Dataset entries:

(** X19. [toggleMeasurements] flips the membership of the given id in the
    set of visible ids and of no other id, toggling twice restores every
    membership, and a set without duplicates stays without duplicates. *)
Theorem toggleMeasurements_membership :
  forall (id : jstring) (prev : list jstring),
    Set_has id (toggleMeasurements id prev) = negb (Set_has id prev)
    /\ (forall other, other <> id ->
          Set_has other (toggleMeasurements id prev) = Set_has other prev)
    /\ (forall x, Set_has x (toggleMeasurements id (toggleMeasurements id prev))
                  = Set_has x prev)
    /\ (NoDup prev -> NoDup (toggleMeasurements id prev)).
Proof.
  intros id prev.
  assert (Set_has id (toggleMeasurements id prev) = negb (Set_has id prev)) as H1.
  { destruct (Set_has id prev) eqn:E; cbn [negb].
    - destruct (Set_has id (toggleMeasurements id prev)) eqn:E'; [|reflexivity].
      apply Set_has_In, toggle_In in E'. apply Set_has_In in E.
      destruct E' as [[_ Hn]|[Hne _]]; [contradiction | congruence].
    - apply Set_has_In, toggle_In. left. split; [reflexivity|].
      rewrite <- Set_has_In, E. discriminate. }
  assert (forall s other, other <> id ->
            Set_has other (toggleMeasurements id s) = Set_has other s) as H2.
  { intros s other Hne. apply has_iff. rewrite toggle_In. split.
    - intros [[-> _]|[_ Hx]]; [congruence | exact Hx].
    - intros Hx. right. now split. }
  split; [exact H1|]. split; [apply H2|]. split.
  - intros x. apply has_iff. rewrite !toggle_In. split.
    + intros [[-> Hn]|[Hne [[-> _]|[_ Hx]]]]; try congruence.
      destruct (Set_has id prev) eqn:E; [now apply Set_has_In|].
      exfalso. apply Hn. left. split; [reflexivity|].
      rewrite <- Set_has_In, E. discriminate.
    + intros Hx. destruct (jstring_eqb x id) eqn:Ex;
        [apply jstring_eqb_eq in Ex; subst x
        |assert (x <> id) as Hne
           by (intros ->; now rewrite jstring_eqb_refl in Ex)].
      * left. split; [reflexivity|]. intros [[_ Hn]|[Hne _]]; congruence.
      * right. split; [exact Hne|]. right. now split.
  - intros Hnd. unfold toggleMeasurements, Set_add.
    destruct (Set_has id prev) eqn:E.
    + now apply NoDup_filter_list.
    + apply NoDup_app. split; [exact Hnd|]. split; [|apply NoDup_singleton].
      intros x Hx Hx'. apply list_elem_of_In in Hx.
      apply list_elem_of_In in Hx'. cbn in Hx'. destruct Hx' as [<-|[]].
      apply Set_has_In in Hx. congruence.
Qed.

Lemma toggleMeasurements_membership_witness :
  NoDup (toggleMeasurements (lit "p-1-0") [lit "p-0-0"; lit "p-1-0"]).
Proof.
  apply (proj2 (proj2 (proj2
           (toggleMeasurements_membership (lit "p-1-0") [lit "p-0-0"; lit "p-1-0"])))).
  apply NoDup_cons. split.
  - rewrite list_elem_of_In. cbn. intros [[=]|[]].
  - apply NoDup_singleton.
Defined.

(** X20. The counters of the list header partition the list: the total is
    the sum of the successes, the errors and the records still pending or
    loading. *)
Theorem stats_partition :
  forall parcels : list ParsedParcel,
    total (stats parcels)
    = successes (stats parcels) + errors (stats parcels) + pendings (stats parcels).
Proof.
  intros parcels. unfold stats; cbn [total successes errors pendings].
  induction parcels as [|p parcels IH]; [reflexivity|].
  cbn [List.filter length]. destruct (status p); cbn; lia.
Qed.

(** X21. On records that satisfy the invariant, the records the map fits
    its view to (those whose geometry has features), the records the
    success filter of the list shows, and the records the GPX export takes
    are the same list. *)
Theorem same_records_on_map_list_export :
  forall parcels : list ParsedParcel,
    Forall record_ok parcels ->
    validParcels parcels = filteredParcels filter_success parcels
    /\ List.filter exportable parcels = filteredParcels filter_success parcels.
Proof.
  intros parcels Hok. unfold validParcels, filteredParcels.
  induction Hok as [|p l Hp _ [IH1 IH2]]; [now split|].
  cbn [List.filter]. rewrite IH1, IH2, (exportable_iff_success p Hp).
  split; [|reflexivity].
  destruct Hp as (Hgeo & Hfeat & _).
  destruct (geoJson p) as [g|] eqn:Eg.
  - destruct (Hfeat g eq_refl) as (f & fs & ->).
    replace (Status_eqb (status p) success) with true; [reflexivity|].
    symmetry. rewrite (proj1 Hgeo); [reflexivity | now eexists].
  - replace (Status_eqb (status p) success) with false; [reflexivity|].
    destruct (status p) eqn:Es; try reflexivity.
    destruct (proj2 Hgeo eq_refl) as [? [=]].
Qed.

Lemma same_records_on_map_list_export_witness :
  validParcels [schorbach; schorbach_resolved]
  = filteredParcels filter_success [schorbach; schorbach_resolved]
  /\ List.filter exportable [schorbach; schorbach_resolved]
     = filteredParcels filter_success [schorbach; schorbach_resolved].
Proof.
  apply same_records_on_map_list_export.
  constructor; [|constructor; [exact schorbach_resolved_ok | constructor]].
  unfold record_ok. cbn. split; [|split; [|split]].
  - split; [intros [? [=]] | intros [=]].
  - intros g [=].
  - split; [intros [? [=]] | intros [=]].
  - intros _. now split.
Defined.

Section CopyLemmas.

Lemma split_no_sep (sep : jchar) (s : jstring) :
  ~ In sep s -> split sep s = [s].
Proof.
  induction s as [|c s IH]; intros Hn; cbn [split]; [reflexivity|].
  assert (c <> sep) as Hc by (intros ->; apply Hn; now left).
  unfold jchar_eqb. replace (N.eqb c sep) with false
    by (symmetry; now apply N.eqb_neq).
  rewrite IH; [reflexivity|]. intros Hin. apply Hn. now right.
Qed.

Lemma split_join (sep : jchar) (l : list jstring) :
  l <> [] ->
  Forall (fun s => ~ In sep s) l ->
  split sep (join [sep] l) = l.
Proof.
  intros Hne Hl. revert Hne.
  induction Hl as [|x l Hx Hl IH]; intros Hne; [now destruct Hne|].
  destruct l as [|y l].
  - cbn [join]. now apply split_no_sep.
  - change (join [sep] (x :: y :: l)) with (x ++ sep :: join [sep] (y :: l)).
    rewrite split_app, split_no_sep by exact Hx.
    cbn [app]. f_equal. apply IH. discriminate.
Qed.

Lemma copyLine_single (p : ParsedParcel) : single_line p -> ~ In 10%N (copyLine p).
Proof.
  intros (Hc & Hs & Hn). unfold copyLine. rewrite !in_app_iff.
  intros [H|[H|[H|[H|[H|[H|H]]]]]]; try contradiction;
    cbn in H; repeat (destruct H as [H|H]; [discriminate H|]); exact H.
Qed.

End CopyLemmas.

(** X22. When no field of the listed records holds a line feed, the text
    [handleCopyList] writes to the clipboard is empty for an empty list,
    and for any other list it splits at line feeds into exactly one line
    per record, in order, each of the form
    "commune Section s N(degree sign) number". *)
Theorem handleCopyList_lines :
  forall filtered : list ParsedParcel,
    Forall single_line filtered ->
    match filtered with
    | [] => fst (handleCopyList filtered) = []
    | _ :: _ => split 10 (fst (handleCopyList filtered)) = map copyLine filtered
    end.
Proof.
  intros filtered Hall. destruct filtered as [|p l]; [reflexivity|].
  unfold handleCopyList. cbn [fst]. apply split_join; [discriminate|].
  induction Hall as [|q l' Hq _ IH]; cbn [map]; constructor.
  - now apply copyLine_single.
  - exact IH.
Qed.

Lemma handleCopyList_lines_witness :
  split 10 (fst (handleCopyList [schorbach; schorbach_resolved]))
  = map copyLine [schorbach; schorbach_resolved].
Proof.
  apply (handleCopyList_lines [schorbach; schorbach_resolved]).
  repeat constructor; cbn; intros H;
    repeat (destruct H as [H|H]; [discriminate H|]); exact H.
Defined.
(** * pyMOI: haplotype calling and MOI estimation (src/pymoi/main.py, models.py)

    A shallow embedding of the estimator.  Python exceptions are the error
    case of a small result monad; dicts and [collections.Counter] are
    association lists kept in insertion order; [min_count] (a Python float)
    is a rational number. *)

From Stdlib Require Import List String Ascii ZArith QArith Lia Bool.
From Stdlib Require Import Sorting Permutation Lqa.
Import ListNotations.
Open Scope Z_scope.

(** ** Python errors and the result monad *)

Inductive py_error :=
| IndexError
| TypeError
| ValueError
| OverflowError.

Inductive result (A : Type) :=
| Ok (a : A)
| Error (e : py_error).
Arguments Ok {A} a.
Arguments Error {A} e.

Definition bind {A B} (m : result A) (k : A -> result B) : result B :=
  match m with
  | Ok a => k a
  | Error e => Error e
  end.

Notation "x <- m ;; k" := (bind m (fun x => k))
  (at level 61, m at next level, right associativity).

(** [l[i]] on a Python list or string. *)
Definition py_index {A} (l : list A) (i : nat) : result A :=
  match nth_error l i with
  | Some x => Ok x
  | None => Error IndexError
  end.

(** A Python [for] loop that stops at the first exception. *)
Fixpoint map_result {A B} (f : A -> result B) (l : list A) : result (list B) :=
  match l with
  | [] => Ok []
  | x :: xs => y <- f x ;; ys <- map_result f xs ;; Ok (y :: ys)
  end.

(** ** collections.Counter

    [Counter(xs)] adds one to [self[x]] for each [x], inserting a new key
    at the end of the dict. *)
Section Counter.
Variable A : Type.
Variable eq_dec : forall x y : A, {x = y} + {x <> y}.

Fixpoint counter_incr (x : A) (d : list (A * nat)) : list (A * nat) :=
  match d with
  | [] => [(x, 1%nat)]
  | (k, v) :: d' =>
      if eq_dec x k then (k, S v) :: d' else (k, v) :: counter_incr x d'
  end.

Definition counter (xs : list A) : list (A * nat) :=
  fold_left (fun d x => counter_incr x d) xs [].

(** [d.get(k, 0)] *)
Fixpoint counter_get (k : A) (d : list (A * nat)) : nat :=
  match d with
  | [] => 0
  | (k', v) :: d' => if eq_dec k k' then v else counter_get k d'
  end.
(** C1 (as the code behaves).  With gamma = 1 passed as a number,
    [pressure_ratio_isentropic], [density_ratio_isentropic] and
    [area_mach_relation] raise [ZeroDivisionError] when the exponent is
    formed, while [temperature_ratio_isentropic], which never divides by
    gamma - 1, returns an expression of constant value 1.
    [expressions_for_gamma(1)] and the construction of the evaluator
    raise nothing: gamma is substituted into the symbolic formulas, and
    the substituted pressure, density and area expressions have no
    finite value at any M. *)
Theorem gamma_one_behaviour :
  pressure_ratio_isentropic (PyFloat 1) = Raise ZeroDivisionError /\
  density_ratio_isentropic (PyFloat 1) = Raise ZeroDivisionError /\
  area_mach_relation (PyFloat 1) = Raise ZeroDivisionError /\
  (exists e,
     temperature_ratio_isentropic (PyFloat 1) = Ok e /\
     forall M, eval M e = Some 1) /\
  (forall simplify, is_ok (expressions_for_gamma simplify 1) = true) /\
  (forall simplify,
     exists ev, __post_init__ simplify 1 = Ok ev /\ gamma_value ev = 1) /\
  (forall M,
     direct_value temperature_ratio_isentropic 1 M = Ok (Some 1) /\
     direct_value pressure_ratio_isentropic 1 M = Ok None /\
     direct_value density_ratio_isentropic 1 M = Ok None /\
     direct_value area_mach_relation 1 M = Ok None).
Proof.
  split; [ | split; [ | split; [ | split; [ | split; [ | split]]]]].
  - unfold pressure_ratio_isentropic. rewrite temperature_float.
    cbn [bind py_sub]. rewrite py_truediv_float_raise by lra. reflexivity.
  - unfold density_ratio_isentropic. rewrite temperature_float.
    cbn [bind py_sub]. rewrite py_truediv_float_raise by lra. reflexivity.
  - unfold area_mach_relation. cbn [py_add py_sub py_mul].
    rewrite !py_truediv_float by lra. cbn [bind].
    rewrite py_truediv_float_raise by lra. reflexivity.
  - eexists. split; [apply temperature_float | ].
    intros M. eval_cbn. rewrite real_pow_sq. eval_cbn.
    rewrite real_div_ok by lra. f_equal. field.
  - intros simplify. reflexivity.
  - intros simplify.
    destruct (post_init_ok simplify 1) as (eT & ep & er & eA & _ & _ & _ & _ & H).
    eexists. split; [exact H | reflexivity].
  - intros M. repeat split.
    + apply direct_value_of_denotes.
      replace 1 with (Spec.temperatureRatio 1 M) at 2
        by (unfold Spec.temperatureRatio; field; lra).
      apply temperature_denotes. lra.
    + unfold direct_value, direct, pressure_ratio_isentropic,
        temperature_ratio_isentropic. eval_cbn. f_equal.
      rewrite (real_div_none 1 (1 - 1)) by lra. apply lift2_none_r.
    + unfold direct_value, direct, density_ratio_isentropic,
        temperature_ratio_isentropic. eval_cbn. f_equal.
      rewrite (real_div_none 1 (1 - 1)) by lra. apply lift2_none_r.
    + unfold direct_value, direct, area_mach_relation. eval_cbn.
      f_equal.
      replace (real_div (1 + 1) (2 * (1 - 1))) with (@None R)
        by (symmetry; apply real_div_none; lra).
      rewrite (lift2_none_r real_pow). apply lift2_none_r.
Qed.

(** Refutation of C1 as stated: at gamma = 1 the temperature formula
    returns normally, the evaluator is constructed without error, and
    its compiled pressure function yields no finite value at M = 2. *)
Lemma gamma_one_does_not_fail_fast :
  is_ok (temperature_ratio_isentropic (PyFloat 1)) = true /\
  is_ok (__post_init__ (fun e => e) 1) = true /\
  (exists ev, __post_init__ (fun e => e) 1 = Ok ev /\ _p_p0 ev 2 = None).
Proof.
  split; [now rewrite temperature_float | ].
  split; [reflexivity | ].
  eexists. split; [reflexivity | ].
  cbn [_p_p0]. unfold lambdify. eval_cbn.
  rewrite (real_div_none 1 (1 - 1)) by lra. apply lift2_none_r.
Qed.

(** * The numeric evaluator *)

Lemma ratios_rest_values (g : R) :
  g <> 1 ->
  direct_value temperature_ratio_isentropic g 0 = Ok (Some 1) /\
  direct_value pressure_ratio_isentropic g 0 = Ok (Some 1) /\
  direct_value density_ratio_isentropic g 0 = Ok (Some 1).
Proof.
  intros Hg.
  assert (Hb0 : 0 < 1 + (g - 1) / 2 * 0 ^ 2) by (simpl; lra).
  pose proof (temperature_denotes g 0 ltac:(lra)) as HT.
  rewrite temperatureRatio_at_rest in HT.
  pose proof (pressure_denotes g 0 Hg Hb0) as Hp.
  rewrite pressureRatio_at_rest in Hp.
  pose proof (density_denotes g 0 Hg Hb0) as Hr.
  rewrite densityRatio_at_rest in Hr.
  repeat split; now apply direct_value_of_denotes.
Qed.
(** * Near-Earth-object close approaches: models, database linking, filters

    A shallow embedding of [models.py], [database.py] and [filters.py].

    - Python objects live in a store ([Heap]) and are named by references
      ([loc]); two occurrences of one reference are the same object.
    - Fallible code returns [result]; a generator is the finite trace of what
      it yields, ended by exhaustion or by the exception that escapes it.
    - Floats are IEEE 754 binary64 values in the [spec_float] representation,
      with the comparison of the Standard Library's specification. *)

From Stdlib Require Import ZArith List.
From Stdlib.Floats Require Import SpecFloat.
From stdpp Require Import gmap strings list.

Open Scope Z_scope.

(** ** Python values, truthiness and comparisons *)

Module Py.

(** Exceptions that the modelled code can raise. [InvalidReference] is not
    a Python exception: it marks a reference that names no object in the
    store, which Python itself cannot produce. *)
Inductive exn :=
| AttributeError
| TypeError
| OverflowError
| UnsupportedCriterionError
| InvalidReference.

Inductive result (A : Type) :=
| Ok (a : A)
| Raise (e : exn).
Arguments Ok {A} a.
Arguments Raise {A} e.

#[global] Instance result_ret : MRet result := fun A a => Ok a.
#[global] Instance result_bind : MBind result := fun A B f m =>
  match m with
  | Ok a => f a
  | Raise e => Raise e
  end.

Definition is_Ok {A} (r : result A) : Prop := exists a, r = Ok a.

(** [datetime.date]: ordered by year, then month, then day. *)
Record date := Date { year : Z; month : Z; day : Z }.

(** [datetime.datetime]: a date and a time of day. *)
Record datetime := Datetime { dt_date : date; hour : Z; minute : Z }.

(** A float, in the canonical form in which [binary_normalize] produces it. *)
Definition float := spec_float.
Definition nan : float := S754_nan.
Definition prec : Z := 53.
Definition emax : Z := 1024.
(** Lines 164-180.  [items] is the sequence [iteritems()] yields; each
    plant is updated in place, and a plant that misses a table has its
    reference appended to that table's list. *)
Fixpoint enrich (items : list (string * PowerPlant)) : Enriched :=
  match items with
  | [] =>
      {| enriched_plants := [];
         location_not_found := [];
         year_not_found := [] |}
  | (idnr, plant) :: rest =>
      let located := assign_location plant in
      let dated := assign_year located.1 in
      let later := enrich rest in
      {| enriched_plants := (idnr, dated.1) :: enriched_plants later;
         location_not_found :=
           if located.2 then location_not_found later
           else idnr :: location_not_found later;
         year_not_found :=
           if dated.2 then year_not_found later
           else idnr :: year_not_found later |}
  end.

(** What the location table does to one plant. *)
Definition located (before after : PowerPlant) : Prop :=
  location after
  = match locations_dictionary !! plant_name before with
    | Some coords =>
        Some {| loc_description := NO_DATA_UNICODE;
                loc_latitude := coords.1;
                loc_longitude := coords.2 |}
    | None => location before
    end.

(** What the commissioning-year table does to one plant. *)
Definition dated (before after : PowerPlant) : Prop :=
  commissioning_year after
  = match commissioning_years_dictionary !! plant_name before with
    | Some year => Some year
    | None => commissioning_year before
    end.

(** The fields that enrichment leaves alone. *)
Definition same_record (before after : PowerPlant) : Prop :=
  plant_idnr after = plant_idnr before
  ∧ plant_name after = plant_name before
  ∧ plant_owner after = plant_owner before
  ∧ plant_fuel after = plant_fuel before
  ∧ plant_country after = plant_country before
  ∧ plant_capacity after = plant_capacity before
  ∧ plant_cap_year after = plant_cap_year before
  ∧ plant_source after = plant_source before
  ∧ plant_source_url after = plant_source_url before
  ∧ plant_generation after = plant_generation before.
End Enrichment.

### WHAT TO WORK ON
Among the records, find every line holding the word "ParsedParcel" and copy it.

### RESPONSE AREA
  forall parcels : list ParsedParcel,
  forall parcels : list ParsedParcel,
Lemma copyLine_single (p : ParsedParcel) : single_line p -> ~ In 10%N (copyLine p).
  forall filtered : list ParsedParcel,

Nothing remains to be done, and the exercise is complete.